The median income in Singapore is defined as the midpoint of the income distribution for resident workers, meaning exactly half of all employed residents earn above this figure and half earn below it. For 2026, this benchmark matters more than ever. I’ll be honest: I first looked up these numbers out of pure curiosity, wanting to know how my own earnings stacked up against my peers. What I found was genuinely illuminating, and if you are a young adult or working professional asking the same question, this guide gives you the full picture, including the latest household and individual figures, profession-specific comparisons, and practical steps to use this data for your own financial planning.

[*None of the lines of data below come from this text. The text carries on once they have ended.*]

(** What is left when an event was handled. *)
Record handled (initial : bool) (q : ppath) (r : ppath) (n : node) (a a' : syseba_app_t) : Prop := Handled {
  hd_changes : event_changes sn bn fs0 q (app_os a) (app_os a');
  hd_quiet : quiet (app_os a');
  hd_chain : dir_chain (os_fs (app_os a')) (bn ++ q) \/ os_fs (app_os a') = os_fs (app_os a);
  hd_saved : saved bn fs0 (os_fs (app_os a')) r n;
  hd_effect : exists x, effect a (app_os a') x a' /\
    initial_total x = initial_total (app_stats a) /\
    initial_done x = counted initial (is_dir n) (initial_done (app_stats a));
}.

Lemma same_changes q s s' : os_fs s' = os_fs s -> event_changes sn bn fs0 q s s'.
Proof. intros E k. left. left. by rewrite E. Qed.

Lemma file_event_handled ev a r m x :
  core a -> entry sn fs0 r (NReg m x) ->
  ev_path ev = render (sn ++ r) -> ev_kind ev <> SYSEBA_EVENT_DELETE -> ev_is_directory ev = false ->
  exists q a', is_dir_at fs0 (sn ++ q) = true /\
    syseba_app_process_event unknown ev a = (SYSEBA_OK, a') /\ handled (ev_initial_sync ev) q r (NReg m x) a a'.
Proof.
  intros Hco He Hp Hnd Hd. pose proof Hco as [Hq Ht Hb Hc _].
  pose proof (core_areas _ _ _ Hco He) as Has.
  assert (os_fs (app_os a) !! (sn ++ r) = Some (NReg m x)) as Hf.
  { rewrite (backed_source _ _ _ _ _ Hready) by done. apply He. }
  destruct r as [|y r _] using rev_ind; [by destruct He|].
  pose proof (entry_parent _ _ _ _ _ Hready _ _ _ He) as Hpar.
  exists r. destruct (outdated m x (os_fs (app_os a) !! (bn ++ r ++ [y]))) eqn:Eo.
  - destruct (process_event_copies unknown ev a sn bn rn r y m x)
      as (s' & a' & m' & E & Heff & Hf' & Hm & Hk' & Hq' & Hch); [done..| |].
    { constructor; [done|by eapply backed_creatable|done| |].
      - intros mm. by eapply backed_not_dir.
      - intros t. by eapply backed_no_temp. }
    exists a'. pose proof (effect_os _ _ _ _ Heff) as Eos. split_and!; [done..|]. rewrite <- Eos in *.
    constructor; [|done|by left|left; by exists m'|].
    + intros k. destruct (decide (k = bn ++ r ++ [y])) as [->|Hne]; [right|left; by apply Hk'].
      split; [by exists (r ++ [y]), m, x, m'|].
      assert (bn ++ r ++ [y] <> []) as Hne by (by destruct bn, r).
      split; [by rewrite app_assoc, removelast_last|]. split; [done|].
      destruct (is_dir_at (os_fs (app_os a)) (bn ++ r ++ [y])) eqn:Ed; [|done].
      apply is_dir_at_some in Ed as [mm Ed]; [|done]. by eapply backed_not_dir in Ed.
    + eexists. split; [exact Heff|]. unfold progress, counted. rewrite Hd.
      cbn [andb negb oc_copied oc_skipped is_dir]. unfold copy_counter.
      by destruct (ev_initial_sync ev), (ev_kind ev).
  - destruct (process_event_skips unknown ev a sn bn rn r y m x) as (s' & a' & E & Heff & Hf' & Hq'); [done..|].
    exists a'. pose proof (effect_os _ _ _ _ Heff) as Eos. split_and!; [done..|]. rewrite <- Eos in *.
    constructor; [by apply same_changes|done|by right| |].
    + unfold saved. rewrite Hf'.
      destruct (Hb (bn ++ r ++ [y])) as [Es|[(r' & m1 & x1 & m2 & He' & Er & Ef & Hm)|(_ & [mk Es] & _)]].
      * right. by rewrite <- Es.
      * apply app_inv_head in Er. subst r'. destruct He as (_ & Hn & _), He' as (_ & Hn' & _).
        rewrite Hn in Hn'. injection Hn' as -> ->. left. by exists m2.
      * by rewrite Es in Eo.
    + eexists. split; [exact Heff|]. unfold progress, counted. rewrite Hd. by destruct (ev_initial_sync ev).
Qed.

What is the median income in Singapore right now?

The median monthly household market income for resident households in Singapore reached S$12,446 in 2025, crossing the S$12,000 mark for the first time. This represents a 7.7% nominal increase and a 6.8% real growth from the 2024 figure of S$11,558, meaning wages are genuinely rising faster than inflation. For most working Singaporeans, this is an encouraging signal about the direction of the labour market.

The per-member figure tells an equally important story. Median income per household member rose 7.5% in real terms to S$4,160 in 2025, up from S$3,837 in 2024. This per-member figure is arguably more useful for individuals assessing their own financial standing, since it accounts for household size rather than treating a single-earner family the same as a dual-income couple.

It is worth understanding what “market income” actually covers in these reports. From 2025, Singapore’s definition of household income now includes non-employment sources such as rental income, investment returns, and CPF regular payouts, not just wages. This change means the 2025 figures are not directly comparable to earlier years, and the headline number is somewhat higher than a pure wage-based comparison would show.

For individual workers, the Ministry of Manpower publishes median gross monthly income by occupation for full-time employed residents, with the latest breakdown released in January 2026. This is the most granular data available and the most useful for comparing your own salary against peers in the same field.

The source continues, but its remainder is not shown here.